States Without Legalized Sports Gambling Are Debating Whether To Allow Sports Betting

The roll of the dice.

It is back to work for state legislators who are trying to solve problems around the county in their areas. While legalizing sportsbooks should not be considered a major problem, there are elected officials who want to see sportsbooks coming to their states. In 2020, this much is certain, there will be no discussion of legalizing sports gambling in Utah as gambling is prohibited by law in the state’s constitution. Alaska, Nebraska, Wisconsin and Wyoming would have to change state law that prohibits sports gambling. The states that have not enacted legalized sports gambling can take up the question. Maine legislators agreed to a sports betting bill in 2019 but Governor Janet Mills vetoed the bill. Georgia and Kentucky elected officials are going to try and get a sports betting bill passed this year. A number of other states are in the same boat. Connecticut and Massachusetts lawmakers will for a third year in a row try to get a bill passed.

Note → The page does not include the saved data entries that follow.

(* ===== verification/LogFilterSpec.v ===== *)
(** What the log filters promise: [limit_size] copies the newest logs, no more
    bytes than asked for and no fewer than there are; [limit_time] keeps, of a
    log in order, exactly the lines of the span. *)
From Stdlib Require Import Ascii Sorting.Sorted.
From S2P Require Import Prelude PyStr PyVal KvFiles LogFilter.
Import PyStr LogFilter.

Module LogFilterSpec.

(** ** Strings *)

Lemma length_stake n s : String.length (stake n s) = Nat.min n (String.length s).
Proof. revert s. induction n as [|n IH]; intros [|c s]; cbn; try done. by rewrite IH. Qed.

Lemma length_sdrop n s : String.length (sdrop n s) = String.length s - n.
Proof. revert s. induction n as [|n IH]; intros [|c s]; cbn; done. Qed.

Lemma stake_sdrop n s : stake n s +:+ sdrop n s = s.
Proof. revert s. induction n as [|n IH]; intros [|c s]; cbn; try done. by rewrite IH. Qed.

Lemma stake_all n s : String.length s ≤ n → stake n s = s.
Proof. revert s. induction n as [|n IH]; intros [|c s]; cbn; intros; try done; [lia|]. rewrite IH; [done|lia]. Qed.

(** What [_truncate_file_size] leaves of a file larger than the size. *)
Lemma truncate_last n s :
  n ≤ String.length s → truncate n (sdrop (String.length s - n) s) = sdrop (String.length s - n) s.
Proof.
  intros Hn. unfold truncate. rewrite length_sdrop.
  replace (n - (String.length s - (String.length s - n))) with 0 by lia.
  cbn [zeros]. rewrite sapp_nil_r, stake_all; [done|]. rewrite length_sdrop. lia.
Qed.

(** ** The order of the files *)

Definition newer (f g : dirent) : Prop := (de_mtime g <= de_mtime f)%Z.

Lemma insert_recent_elem f l g : g ∈ insert_recent f l ↔ g = f ∨ g ∈ l.
Proof.
  induction l as [|h l IH]; cbn [insert_recent]; [set_solver|].
  destruct (_ <? _)%Z; [rewrite elem_of_cons, IH|]; set_solver.
Qed.

Lemma insert_recent_sorted f l : StronglySorted newer l → StronglySorted newer (insert_recent f l).
Proof.
  induction 1 as [|g l Hl IH Hg]; cbn [insert_recent]; [by repeat constructor|].
  destruct (Z.ltb_spec (de_mtime f) (de_mtime g)) as [Hlt|Hge].
  - constructor; [done|]. apply Forall_forall. intros h [->|Hh]%insert_recent_elem; [unfold newer; lia|].
    by eapply Forall_forall.
  - constructor; [by constructor|]. constructor; [unfold newer; lia|].
    eapply Forall_impl; [exact Hg|]. unfold newer. cbn. lia.
Qed.

Lemma by_recent_sorted l : StronglySorted newer (by_recent l).
Proof. induction l as [|f l IH]; [constructor|]. cbn. by apply insert_recent_sorted. Qed.

Lemma by_recent_perm l : by_recent l ≡ₚ l.
Proof.
  assert (H : ∀ f l, insert_recent f l ≡ₚ f :: l).
  { intros f l'. induction l' as [|g l' IH]; cbn [insert_recent]; [done|].
    destruct (_ <? _)%Z; [|done]. rewrite IH. apply Permutation_swap. }
  induction l as [|f l IH]; [done|]. cbn. by rewrite H, IH.
Qed.

Lemma filter_sorted (P : dirent → Prop) `{∀ f, Decision (P f)} l :
  StronglySorted newer l → StronglySorted newer (filter P l).
Proof.
  induction 1 as [|f l Hl IH Hf]; [constructor|]. rewrite filter_cons. case_decide; [|done].
  constructor; [done|]. apply Forall_forall. intros g [_ Hg]%list_elem_of_filter. by eapply Forall_forall.
Qed.

(** ** [limit_size] *)

(** The files the filter looks at, newest first. *)
Definition chosen (src : list dirent) (reg_ex : string) : list dirent :=
  filter (λ f, startswith (de_name f) reg_ex = true) (list_of_files src).

Definition bytes (l : list string) : nat := sum_list (String.length <$> l).

(** [out] is the first files whole, in their order, and after them nothing, or
    the end of the one file that comes next, without its beginning. *)
Definition wholes (files : list dirent) : list (string * string) := (λ f, (de_name f, de_data f)) <$> files.
Definition whole_then_end (out : list (string * string)) (files : list dirent) : Prop :=
  ∃ k, out = wholes (take k files) ∨
    ∃ f cut rest, files !! k = Some f ∧ de_data f = cut +:+ rest ∧ cut ≠ "" ∧
      out = wholes (take k files) ++ [(de_name f, rest)].

Definition copied (d : dest) (out : list (string * string)) (d' : dest) : Prop :=
  d' = foldl (λ d o, <[o.1 := o.2]> d) d out.

Lemma limit_loop_exact reg_ex files : ∀ required d,
  (0 <= required)%Z →
  let l := filter (λ f, startswith (de_name f) reg_ex = true) files in
  ∃ out d', limit_loop files reg_ex required d = (Ok tt, d') ∧ copied d out d' ∧ whole_then_end out l ∧
    Z.of_nat (bytes out.*2) = Z.min required (Z.of_nat (bytes (de_data <$> l))).
Proof.
  induction files as [|f files IH]; intros required d Hr; cbv zeta.
  { exists [], d. split_and!; [done..|by exists 0; left|]. cbn. lia. }
  cbn [limit_loop]. rewrite filter_cons.
  destruct (startswith (de_name f) reg_ex) eqn:Hs; cbn [decide].
  2: { rewrite decide_False by done. by apply IH. }
  rewrite decide_True by done. unfold file_size.
  destruct (Z.leb_spec (Z.of_nat (String.length (de_data f))) required) as [Hle|Hgt].
  - destruct (IH (required - Z.of_nat (String.length (de_data f)))%Z (<[de_name f := de_data f]> d))
      as (out & d' & -> & Hc & [k Hk] & Hb); [lia|].
    exists ((de_name f, de_data f) :: out), d'. split_and!; [done|exact Hc| |].
    + exists (S k). destruct Hk as [->|(g & cut & rest & Hg & Hd & Hn & ->)]; [by left|right]. by exists g, cut, rest.
    + unfold bytes in *. cbn [fmap list_fmap snd sum_list_with]. unfold id in *. lia.
  - unfold _truncate_file_size. rewrite (proj2 (Z.ltb_ge _ _)) by lia. rewrite (proj2 (Z.ltb_ge _ _)) by lia.
    set (n := Z.to_nat required).
    replace (Z.to_nat (Z.of_nat (String.length (de_data f)) - required)) with (String.length (de_data f) - n) by lia.
    rewrite truncate_last by lia.
    exists [(de_name f, sdrop (String.length (de_data f) - n) (de_data f))]. eexists. split_and!; [done|done| |].
    + exists 0. right. eexists f, (stake (String.length (de_data f) - n) (de_data f)), _. split_and!; [done|by rewrite stake_sdrop| |done].
      intros Hcut. apply (f_equal String.length) in Hcut. rewrite length_stake in Hcut. cbn in Hcut. lia.
    + unfold bytes. cbn [fmap list_fmap snd sum_list_with]. unfold id. rewrite length_sdrop. lia.
Qed.

(** C39.  The size asked for is a bound and is used up: for a size of zero or
    more bytes, [limit_size] returns, and what it writes is, of the files that
    match, newest first, whole files and the end of the one next, in all as many
    bytes as asked for, or all of them when there are fewer. *)
Theorem limit_size_bound float_of src size reg_ex d required :
  _get_size_in_bytes float_of (upper size) = Ok required → (0 <= required)%Z →
  let files := chosen src (strip_star reg_ex) in
  StronglySorted newer files ∧
  ∃ out d', limit_size float_of (Some src) size reg_ex d = (Ok tt, d') ∧ copied d out d' ∧ whole_then_end out files ∧
    Z.of_nat (bytes out.*2) = Z.min required (Z.of_nat (bytes (de_data <$> files))).
Proof.
  intros Hs Hr. cbv zeta. split.
  - unfold chosen, list_of_files. apply filter_sorted, by_recent_sorted.
  - unfold limit_size, st_bind, st_lift. rewrite Hs. by apply limit_loop_exact.
Qed.

(** ** [limit_time] *)

Section scan.
Context (stamp_of : string → stamp) (start_time end_time : Z).

Definition in_span (line : string) : bool :=
  match stamp_of line with At t => ((start_time <=? t) && (t <=? end_time))%Z | _ => false end.
Definition after_span (line : string) : bool :=
  match stamp_of line with At t => (end_time <? t)%Z | _ => false end.

(** The times of the lines that have one, in order. *)
Definition times (lines : list string) : list Z :=
  omap (λ l, match stamp_of l with At t => Some t | _ => None end) lines.

Definition no_bad (lines : list string) : Prop := Forall (λ l, stamp_of l ≠ BadStamp) lines.

Definition within (lines : list string) : list string := filter (λ l, in_span l = true) lines.

Lemma within_cons l lines : within (l :: lines) = if in_span l then l :: within lines else within lines.
Proof. unfold within. rewrite filter_cons. by destruct (in_span l). Qed.

Lemma times_cons l lines :
  times (l :: lines) = match stamp_of l with At t => t :: times lines | _ => times lines end.
Proof. unfold times. cbn. by destruct (stamp_of l). Qed.

(** In a log in order, nothing after a line beyond the span is in it. *)
Lemma after_none t lines :
  (end_time < t)%Z → Forall (λ u, (t <= u)%Z) (times lines) → existsb in_span lines = false ∧ within lines = [].
Proof.
  intros Ht. induction lines as [|l lines IH]; [done|]. rewrite times_cons, within_cons. cbn [existsb]. intros Hall.
  assert (in_span l = false) as ->.
  { unfold in_span. destruct (stamp_of l) as [| |u]; [done..|].
    apply Forall_cons in Hall as [Hu _]. rewrite andb_false_iff, !Z.leb_gt. lia. }
  apply IH. destruct (stamp_of l); [done..|]. by apply Forall_cons in Hall as [_ ?].
Qed.

Lemma scan_parts lines : ∀ include,
  no_bad lines → StronglySorted Z.le (times lines) →
  let r := scan_lines stamp_of start_time end_time lines include in
  sc_lines r = within lines ∧
  sc_written r = negb (bool_decide (sc_lines r = [])) ∧
  sc_exceeded r = (include || existsb in_span lines) && existsb after_span lines.
Proof.
  induction lines as [|l lines IH]; intros include Hnb Hs; cbv zeta.
  { cbn. by rewrite andb_false_r. }
  apply Forall_cons in Hnb as [Hl Hnb]. rewrite within_cons, times_cons in *. cbn [scan_lines existsb].
  assert (Hi : in_span l = match stamp_of l with At t => ((start_time <=? t) && (t <=? end_time))%Z | _ => false end) by done.
  assert (Ha : after_span l = match stamp_of l with At t => (end_time <? t)%Z | _ => false end) by done.
  rewrite Hi, Ha. clear Hi Ha.
  destruct (stamp_of l) as [| |t]; [by apply IH|done|].
  apply StronglySorted_inv in Hs as [Hs Hall].
  destruct ((start_time <=? t) && (t <=? end_time))%Z eqn:Hin.
  - cbn [orb sc_lines sc_written sc_exceeded].
    destruct (IH true Hnb Hs) as (-> & _ & ->). split_and!; [done|done|].
    apply andb_prop in Hin as [_ Hle%Z.leb_le]. rewrite (proj2 (Z.ltb_ge _ _)) by lia.
    by rewrite orb_true_r.
  - cbn [orb]. destruct (Z.ltb_spec end_time t) as [Hgt|Hle]; cbn [andb orb]; [|by apply IH].
    destruct (after_none t lines Hgt Hall) as [Hno Hw].
    destruct include; cbn [orb andb sc_lines sc_written sc_exceeded]; [by rewrite Hw|].
    destruct (IH false Hnb Hs) as (-> & -> & ->). cbn [orb]. by rewrite Hno.
Qed.

(** Of a log whose timestamps are dates in order, the time filter keeps
    exactly the lines stamped within the span, in order, whatever an earlier
    file left; it writes a file when there is such a line, and goes no further
    when the log reaches beyond the span after a line in it (here or in an
    earlier file). *)
Theorem scan_lines_exact lines include :
  no_bad lines → StronglySorted Z.le (times lines) →
  let r := scan_lines stamp_of start_time end_time lines include in
  sc_lines r = within lines ∧
  sc_written r = negb (bool_decide (sc_lines r = [])) ∧
  sc_exceeded r = (include || existsb in_span lines) && existsb after_span lines.
Proof. apply scan_parts. Qed.

End scan.

(** ** Logs *)

Definition line (s : string) : string := s +:+ sep (Ascii.ascii_of_nat 10).

Definition old_log : dirent := Dirent "app.log.log" true
  (line "2022-07-10 05:00:00 boot" +:+ line "2022-07-10 06:00:00 start") 10 0.
Definition new_log : dirent := Dirent "app.log" true
  (line "2022-07-10 06:30:00 work" +:+ line "  a line more" +:+ line "2022-07-10 09:00:00 late") 20 0.

(** [float] of a whole number *)
Definition whole (s : string) : res (Z * Z) := Ok (Z.of_nat (int_of_digits s), 0%Z).

Lemma limit_size_bound_witness :
  _get_size_in_bytes whole (upper "90b") = Ok 90%Z ∧
  ∃ out d', limit_size whole (Some [old_log; new_log]) "90b" "app*" ∅ = (Ok tt, d') ∧ copied ∅ out d' ∧
    whole_then_end out (chosen [old_log; new_log] "app") ∧ Z.of_nat (bytes out.*2) = 90%Z.
Proof.
  assert (H : _get_size_in_bytes whole (upper "90b") = Ok 90%Z) by reflexivity.
  split; [exact H|].
  apply (limit_size_bound whole [old_log; new_log] "90b" "app*" ∅ 90 H). lia.
Defined.

Definition span : Z * Z :=
  match _parse_duration 0 "2022-07-10T05:30:00PT2H" with Ok p => p | Err _ => (0, 0)%Z end.

Lemma scan_lines_exact_witness :
  let lines := readlines (de_data new_log) in
  let r := scan_lines log_time span.1 span.2 lines false in
  sc_lines r = [line "2022-07-10 06:30:00 work"] ∧
  sc_lines r = within log_time span.1 span.2 lines ∧ sc_exceeded r = true.
Proof.
  cbv zeta. split; [vm_compute; reflexivity|].
  destruct (scan_lines_exact log_time span.1 span.2 (readlines (de_data new_log)) false) as (H1 & _ & H2).
  - repeat (constructor; [by vm_compute|]). constructor.
  - match goal with |- StronglySorted _ ?l => let l' := eval vm_compute in l in change l with l' end.
    repeat first [apply SSorted_cons | apply SSorted_nil | apply Forall_cons_2 | apply Forall_nil_2 | lia].
  - split; [exact H1|]. by rewrite H2.
Defined.

(** A line without a timestamp is dropped, also within the span; and a newer
    log that reaches beyond the span keeps an older one within it from being
    read. *)
Lemma limit_time_loses :
  scan_lines log_time span.1 span.2 (readlines (de_data new_log)) false =
    Scan false true true [line "2022-07-10 06:30:00 work"] ∧
  (limit_time log_time 0 [old_log; new_log] "2022-07-10T05:30:00PT2H" "app" ∅).2 =
    {["app.log" := line "2022-07-10 06:30:00 work"]} ∧
  (limit_time log_time 0 [old_log] "2022-07-10T05:30:00PT2H" "app" ∅).2 =
    {["app.log.log" := line "2022-07-10 06:00:00 start"]}.
Proof. split_and!; vm_compute; reflexivity. Qed.

End LogFilterSpec.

On the federal level, New York Democrat Chuck Schumer and Utah Republican Mitt Romney are trying to concoct a bill that could establish some federal rules for the states that have legalized sports gambling to enforce. There was an attempt in 2018 to get some federal guidelines on the books as retiring Utah Republican Orrin Hatch put forth The Sports Wagering Market Integrity Act of 2018, which would have required bookmakers to use official data that was provided or licensed by professional sports leagues in posting odds. Hatch’s legislation went nowhere. Nevada got legalized sportsbooks in 1949. New York, New Jersey, Delaware, West Virginia, Rhode Island, Mississippi, Pennsylvania, Iowa, Illinois, Indiana, Montana, Oregon, New Mexico, Arkansas, New Hampshire, North Carolina, Colorado and Tennessee have various forms of sportsbooks.